- **WORK TASK**
Would you quote the material below from its first line through the line containing "None :: _ => Fault UninitRead", exactly and with both ends included?

═══ EXCERPTED RECORDS

(* ===== verification/CStr.v ===== *)
(** * C strings: the parts of the C library the program parses and prints with

    [atoi], [strncpy], [strncmp] with 0, [sscanf] with [%x] and [%lx] fields,
    and [snprintf] with zero-padded [%x] fields, as lib/libpop.c,
    kmod/boogiepop.c and the programs under apps/ and tools/ call them.  A C
    string is the list of its characters before the terminating NUL; a character
    array whose bytes may still be indeterminate is a [cbuf].  The library
    functions are the language's, so this file has no counterpart under src/;
    its lemmas carry the print/parse round trip of a PCI slot. *)

From S2P Require Import Prelude.
From Stdlib Require Export Ascii.

Definition cstr : Type := list ascii.
Definition cbuf : Type := list (option ascii).

(** A string literal. *)
Definition lit (s : string) : cstr := String.list_ascii_of_string s.

Definition code (c : ascii) : Z := Z.of_N (N_of_ascii c).
Definition chr (z : Z) : ascii := ascii_of_N (Z.to_N z).

Definition isspace (c : ascii) : bool :=
  (code c =? 32) || ((9 <=? code c) && (code c <=? 13)).
Definition isdigit (c : ascii) : bool := (48 <=? code c) && (code c <=? 57).

(** The value of a hexadecimal digit. *)
Definition xdigit (c : ascii) : option Z :=
  let z := code c in
  if (48 <=? z) && (z <=? 57) then Some (z - 48)
  else if (97 <=? z) && (z <=? 102) then Some (z - 87)
  else if (65 <=? z) && (z <=? 70) then Some (z - 55)
  else None.

(** ** [atoi] *)

(** [atoi] is [(int) strtol(s, NULL, 10)].  It reads the array from its start:
    an indeterminate byte or the end of the array before the number ends is a
    fault. *)
Fixpoint atoi_digits (b : cbuf) (acc : Z) : outcome Z :=
  match b with
  | [] => Fault OutOfBounds
  | None :: _ => Fault UninitRead
  | Some c :: b' =>
      if isdigit c then atoi_digits b' (acc * 10 + (code c - 48)) else Ret acc
  end.

Definition atoi_signed (b : cbuf) : outcome Z :=
  match b with
  | Some c :: b' =>
      if code c =? 45 then
        match atoi_digits b' 0 with Ret v => Ret (- v) | r => r end
      else if code c =? 43 then atoi_digits b' 0
      else atoi_digits b 0
  | _ => atoi_digits b 0
  end.

Fixpoint atoi_skip (b : cbuf) : outcome Z :=
  match b with
  | Some c :: b' => if isspace c then atoi_skip b' else atoi_signed b
  | _ => atoi_signed b
  end.

Definition clamp_long (v : Z) : Z := Z.max (- 2 ^ 63) (Z.min (2 ^ 63 - 1) v).

Definition atoi_buf (b : cbuf) : outcome Z :=
  match atoi_skip b with Ret v => Ret (i32 (clamp_long v)) | r => r end.

(** The array that holds a string. *)
Definition buf_of (s : cstr) : cbuf := (Some <$> s) ++ [Some (chr 0)].

(** [atoi] of a NUL-terminated string always returns. *)
Definition atoi (s : cstr) : Z :=
  match atoi_buf (buf_of s) with Ret v => v | _ => 0 end.

(** ** [strncpy] and [strncmp] *)

(** The characters [strncpy(dst, s, n)] leaves in [dst] before any NUL; with
    [n] characters or more the result is not terminated. *)
Definition strncpy (s : cstr) (n : nat) : cstr := take n s.

(** [strncmp(s, t, n) == 0]. *)
Definition strncmp_eq (s t : cstr) (n : nat) : bool :=
  bool_decide (take n (s ++ [chr 0]) = take n (t ++ [chr 0])).

(** ** [sscanf] with hexadecimal fields *)

Fixpoint skip_space (s : cstr) : cstr :=
  match s with
  | c :: s' => if isspace c then skip_space s' else s
  | [] => []
  end.

(** The longest run of hexadecimal digits. *)
Fixpoint scan_xdigits (s : cstr) (acc : Z) : Z * cstr :=
  match s with
  | c :: s' =>
      match xdigit c with
      | Some d => scan_xdigits s' (acc * 16 + d)
      | None => (acc, s)
      end
  | [] => (acc, [])
  end.

(** Digits with an optional [0x]; a prefix without a digit after it does not
    match. *)
Definition scan_unsigned (s : cstr) : option (Z * cstr) :=
  match s with
  | c0 :: c1 :: s' =>
      if (code c0 =? 48) && ((code c1 =? 120) || (code c1 =? 88)) then
        match s' with
        | c :: _ => if xdigit c is Some _ then Some (scan_xdigits s' 0) else None
        | [] => None
        end
      else if xdigit c0 is Some _ then Some (scan_xdigits s 0) else None
  | [c0] => if xdigit c0 is Some _ then Some (scan_xdigits s 0) else None
  | [] => None
  end.

(** [%lx]: blanks, a sign, digits; [strtoul] clamps at [2 ^ 64 - 1]. *)
Definition scan_lx (s : cstr) : option (Z * cstr) :=
  match skip_space s with
  | c :: s' =>
      if code c =? 45 then
        match scan_unsigned s' with
        | Some (v, r) => Some (if v <? 2 ^ 64 then u64 (- v) else 2 ^ 64 - 1, r)
        | None => None
        end
      else
        match scan_unsigned (if code c =? 43 then s' else c :: s') with
        | Some (v, r) => Some (Z.min v (2 ^ 64 - 1), r)
        | None => None
        end
  | [] => None
  end.

(** [%x]: the low 32 bits of the same. *)
Definition scan_x (s : cstr) : option (Z * cstr) :=
  match scan_lx s with Some (v, r) => Some (u32 v, r) | None => None end.

(** A format of [%x] fields with a literal character between two of them; the
    result lists the fields that were converted. *)
Fixpoint sscanf_x (seps : list ascii) (s : cstr) : list Z :=
  match scan_x s with
  | None => []
  | Some (v, rest) =>
      match seps, rest with
      | c :: seps', c' :: rest' =>
          if bool_decide (c = c') then v :: sscanf_x seps' rest' else [v]
      | _, _ => [v]
      end
  end.

(** The format ["0x%lx"]: the literal prefix, then one field. *)
Definition sscanf_0xlx (s : cstr) : option Z :=
  match s with
  | c0 :: c1 :: s' =>
      if (code c0 =? 48) && (code c1 =? 120) then fst <$> scan_lx s' else None
  | _ => None
  end.

(** ** [snprintf] with hexadecimal fields *)

Definition xchar (d : Z) : ascii := chr (if d <? 10 then 48 + d else 87 + d).

(** Exactly [n] digits, the most significant first. *)
Fixpoint hex_nibbles (n : nat) (z : Z) : cstr :=
  match n with
  | O => []
  | S n' => hex_nibbles n' (z / 16) ++ [xchar (z `mod` 16)]
  end.

Definition ndigits (z : Z) : nat := Z.to_nat (Z.log2 z / 4 + 1).

(** [%0<w>x] of an [unsigned int]. *)
Definition fmt_x (w : nat) (z : Z) : cstr := hex_nibbles (Nat.max w (ndigits z)) z.

(** [snprintf(dst, n, ...)]: what is kept of the formatted text. *)
Definition snprintf (n : nat) (s : cstr) : cstr := take (n - 1) s.

(** ** Print and parse *)

Lemma xdigit_xchar d : 0 <= d < 16 -> xdigit (xchar d) = Some d.
Proof.
  intros H.
  assert (d ∈ seqZ 0 16) as Hd by (apply elem_of_seqZ; lia).
  revert d Hd H. apply (Forall_forall (fun d => 0 <= d < 16 -> xdigit (xchar d) = Some d)).
  by repeat constructor.
Qed.

Lemma xdigit_code c d :
  xdigit c = Some d -> 48 <= code c <= 102 /\ code c <> 88 /\ isspace c = false.
Proof.
  unfold xdigit, isspace. intros H.
  assert (48 <= code c <= 102 /\ code c <> 88) by (repeat case_match; naive_solver lia).
  split_and!; [lia..|]. apply orb_false_intro; lia.
Qed.

Lemma scan_xdigits_hex n z acc rest :
  0 <= z < 16 ^ Z.of_nat n ->
  scan_xdigits (hex_nibbles n z ++ rest) acc
  = scan_xdigits rest (acc * 16 ^ Z.of_nat n + z).
Proof.
  revert z acc rest. induction n as [|n IH]; intros z acc rest Hz.
  - simpl. f_equal. lia.
  - rewrite Nat2Z.inj_succ, Z.pow_succ_r in * by lia.
    cbn [hex_nibbles]. rewrite <- app_assoc, IH by (Z.to_euclidean_division_equations; lia).
    simpl. rewrite xdigit_xchar by (apply Z.mod_pos_bound; lia).
    f_equal. pose proof (Z.div_mod z 16). lia.
Qed.

(** The digits begin with a digit, and no [x] follows the first one. *)
Lemma hex_nibbles_head n z :
  0 <= z -> exists c d l, hex_nibbles (S n) z = c :: l /\ xdigit c = Some d
    /\ Forall (fun c => is_Some (xdigit c)) l.
Proof.
  revert z. induction n as [|n IH]; intros z Hz.
  - exists (xchar (z `mod` 16)), (z `mod` 16), [].
    split_and!; [done| |done]. apply xdigit_xchar, Z.mod_pos_bound; lia.
  - destruct (IH (z / 16)) as (c & d & l & E & Hc & Hl); [apply Z.div_pos; lia|].
    exists c, d, (l ++ [xchar (z `mod` 16)]).
    change (hex_nibbles (S (S n)) z) with (hex_nibbles (S n) (z / 16) ++ [xchar (z `mod` 16)]).
    rewrite E. split_and!; [done|done|]. apply Forall_app; split; [done|].
    constructor; [|done]. eexists. apply xdigit_xchar, Z.mod_pos_bound; lia.
Qed.

(** A character that may stand behind a field: neither a digit nor an [x]. *)
Definition ends_field (s : cstr) : bool :=
  match s with
  | c :: _ => if xdigit c is Some _ then false else negb ((code c =? 120) || (code c =? 88))
  | [] => true
  end.

Lemma scan_unsigned_hex n z rest :
  (0 < n)%nat -> 0 <= z < 16 ^ Z.of_nat n -> ends_field rest = true ->
  scan_unsigned (hex_nibbles n z ++ rest) = Some (z, rest).
Proof.
  intros Hn Hz Hr. destruct n as [|n]; [lia|].
  assert (scan_xdigits (hex_nibbles (S n) z ++ rest) 0 = (z, rest)) as E.
  { rewrite scan_xdigits_hex by done. replace (0 * _ + z) with z by lia.
    destruct rest as [|c r]; simpl in *; [done|]. by destruct (xdigit c). }
  destruct (hex_nibbles_head n z) as (c & d & l & El & Hc & Hl); [lia|].
  rewrite El in *. rewrite <- app_comm_cons in *. revert E.
  unfold scan_unsigned. rewrite Hc. destruct (l ++ rest) as [|c1 r1] eqn:Elr; [by intros ->|].
  assert ((code c1 =? 120) || (code c1 =? 88) = false) as ->.
  { destruct l as [|c2 l].
    - simpl in Elr. subst rest. simpl in Hr. destruct (xdigit c1); [done|].
      by apply negb_true_iff.
    - simpl in Elr. injection Elr as -> _. inversion_clear Hl as [|? ? [d1 Hd1] _].
      apply xdigit_code in Hd1. apply orb_false_intro; lia. }
  rewrite andb_false_r. by intros ->.
Qed.

Lemma ndigits_bound z : 0 <= z -> z < 16 ^ Z.of_nat (ndigits z).
Proof.
  intros Hz. unfold ndigits. pose proof (Z.log2_nonneg z).
  rewrite Z2Nat.id by (Z.to_euclidean_division_equations; lia).
  destruct (decide (z = 0)) as [->|]; [done|].
  change 16 with (2 ^ 4) at 1. rewrite <- Z.pow_mul_r by (Z.to_euclidean_division_equations; lia).
  eapply Z.lt_le_trans; [apply Z.log2_spec; lia|].
  apply Z.pow_le_mono_r; Z.to_euclidean_division_equations; lia.
Qed.

(** A printed field is read back. *)
Lemma scan_x_fmt w z rest :
  0 <= z < 2 ^ 32 -> ends_field rest = true ->
  scan_x (fmt_x w z ++ rest) = Some (z, rest).
Proof.
  intros Hz Hr. unfold fmt_x. set (n := Nat.max w (ndigits z)).
  assert (0 < n)%nat as Hn by (unfold n, ndigits; pose proof (Z.log2_nonneg z);
    Z.to_euclidean_division_equations; lia).
  assert (0 <= z < 16 ^ Z.of_nat n) as Hb.
  { pose proof (ndigits_bound z). split; [lia|]. eapply Z.lt_le_trans; [apply H; lia|].
    apply Z.pow_le_mono_r; lia. }
  pose proof (scan_unsigned_hex n z rest Hn Hb Hr) as E.
  destruct n as [|n]; [lia|]. destruct (hex_nibbles_head n z) as (c & d & l & El & Hc & _); [lia|].
  rewrite El in *. rewrite <- app_comm_cons in *.
  apply xdigit_code in Hc as (Hc & _ & Hs). unfold scan_x, scan_lx. cbn [skip_space]. rewrite Hs.
  replace (code c =? 45) with false by lia. replace (code c =? 43) with false by lia.
  rewrite E. rewrite Z.min_l by lia. by rewrite u32_small.
Qed.

(** A PCI slot: [DOMAIN:BUS:SLOT.FUNC]. *)
Definition pci_seps : list ascii := lit "::.".

(** [%04x:%02x:%02x.%x]. *)
Definition fmt_pci (d b s f : Z) : cstr :=
  fmt_x 4 d ++ lit ":" ++ fmt_x 2 b ++ lit ":" ++ fmt_x 2 s ++ lit "." ++ fmt_x 1 f.

Lemma sscanf_fmt_pci d b s f :
  0 <= d < 2 ^ 32 -> 0 <= b < 2 ^ 32 -> 0 <= s < 2 ^ 32 -> 0 <= f < 2 ^ 32 ->
  sscanf_x pci_seps (fmt_pci d b s f) = [d; b; s; f].
Proof.
  intros Hd Hb Hs Hf. unfold fmt_pci, pci_seps. cbn [sscanf_x lit String.list_ascii_of_string].
  rewrite scan_x_fmt by done. cbn. rewrite scan_x_fmt by done. cbn.
  rewrite scan_x_fmt by done. cbn.
  rewrite <- (app_nil_r (fmt_x 1 f)), scan_x_fmt by done. done.
Qed.

Lemma length_hex_nibbles n z : length (hex_nibbles n z) = n.
Proof. revert z. induction n as [|n IH]; intros z; [done|]. simpl. rewrite length_app, IH. simpl. lia. Qed.

Lemma ndigits_le z n : 0 <= z < 16 ^ Z.of_nat n -> (0 < n)%nat -> (ndigits z <= n)%nat.
Proof.
  intros Hz Hn. unfold ndigits. destruct (decide (z = 0)) as [->|]; [by change (1 <= n)%nat|].
  assert (Z.log2 z < 4 * Z.of_nat n).
  { apply Z.log2_lt_pow2; [lia|]. rewrite Z.pow_mul_r by lia. change (2 ^ 4) with 16. lia. }
  pose proof (Z.log2_nonneg z). Z.to_euclidean_division_equations. lia.
Qed.

(** A slot of a PCI bus prints in twelve characters. *)
Lemma length_fmt_pci d b s f :
  0 <= d < 2 ^ 16 -> 0 <= b < 2 ^ 8 -> 0 <= s < 2 ^ 8 -> 0 <= f < 2 ^ 4 ->
  length (fmt_pci d b s f) = 12%nat.
Proof.
  intros Hd Hb Hs Hf. unfold fmt_pci, fmt_x. rewrite !length_app, !length_hex_nibbles.
  pose proof (ndigits_le d 4). pose proof (ndigits_le b 2). pose proof (ndigits_le s 2).
  pose proof (ndigits_le f 1).
  change (16 ^ Z.of_nat 4) with (2 ^ 16) in *. change (16 ^ Z.of_nat 2) with (2 ^ 8) in *.
  change (16 ^ Z.of_nat 1) with (2 ^ 4) in *.
  rewrite !Nat.max_l by lia. reflexivity.
Qed.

══════

- **OUTPUT FOR THIS TASK**
(* ===== verification/CStr.v ===== *)
(** * C strings: the parts of the C library the program parses and prints with

    [atoi], [strncpy], [strncmp] with 0, [sscanf] with [%x] and [%lx] fields,
    and [snprintf] with zero-padded [%x] fields, as lib/libpop.c,
    kmod/boogiepop.c and the programs under apps/ and tools/ call them.  A C
    string is the list of its characters before the terminating NUL; a character
    array whose bytes may still be indeterminate is a [cbuf].  The library
    functions are the language's, so this file has no counterpart under src/;
    its lemmas carry the print/parse round trip of a PCI slot. *)

From S2P Require Import Prelude.
From Stdlib Require Export Ascii.

Definition cstr : Type := list ascii.
Definition cbuf : Type := list (option ascii).

(** A string literal. *)
Definition lit (s : string) : cstr := String.list_ascii_of_string s.

Definition code (c : ascii) : Z := Z.of_N (N_of_ascii c).
Definition chr (z : Z) : ascii := ascii_of_N (Z.to_N z).

Definition isspace (c : ascii) : bool :=
  (code c =? 32) || ((9 <=? code c) && (code c <=? 13)).
Definition isdigit (c : ascii) : bool := (48 <=? code c) && (code c <=? 57).

(** The value of a hexadecimal digit. *)
Definition xdigit (c : ascii) : option Z :=
  let z := code c in
  if (48 <=? z) && (z <=? 57) then Some (z - 48)
  else if (97 <=? z) && (z <=? 102) then Some (z - 87)
  else if (65 <=? z) && (z <=? 70) then Some (z - 55)
  else None.

(** ** [atoi] *)

(** [atoi] is [(int) strtol(s, NULL, 10)].  It reads the array from its start:
    an indeterminate byte or the end of the array before the number ends is a
    fault. *)
Fixpoint atoi_digits (b : cbuf) (acc : Z) : outcome Z :=
  match b with
  | [] => Fault OutOfBounds
  | None :: _ => Fault UninitRead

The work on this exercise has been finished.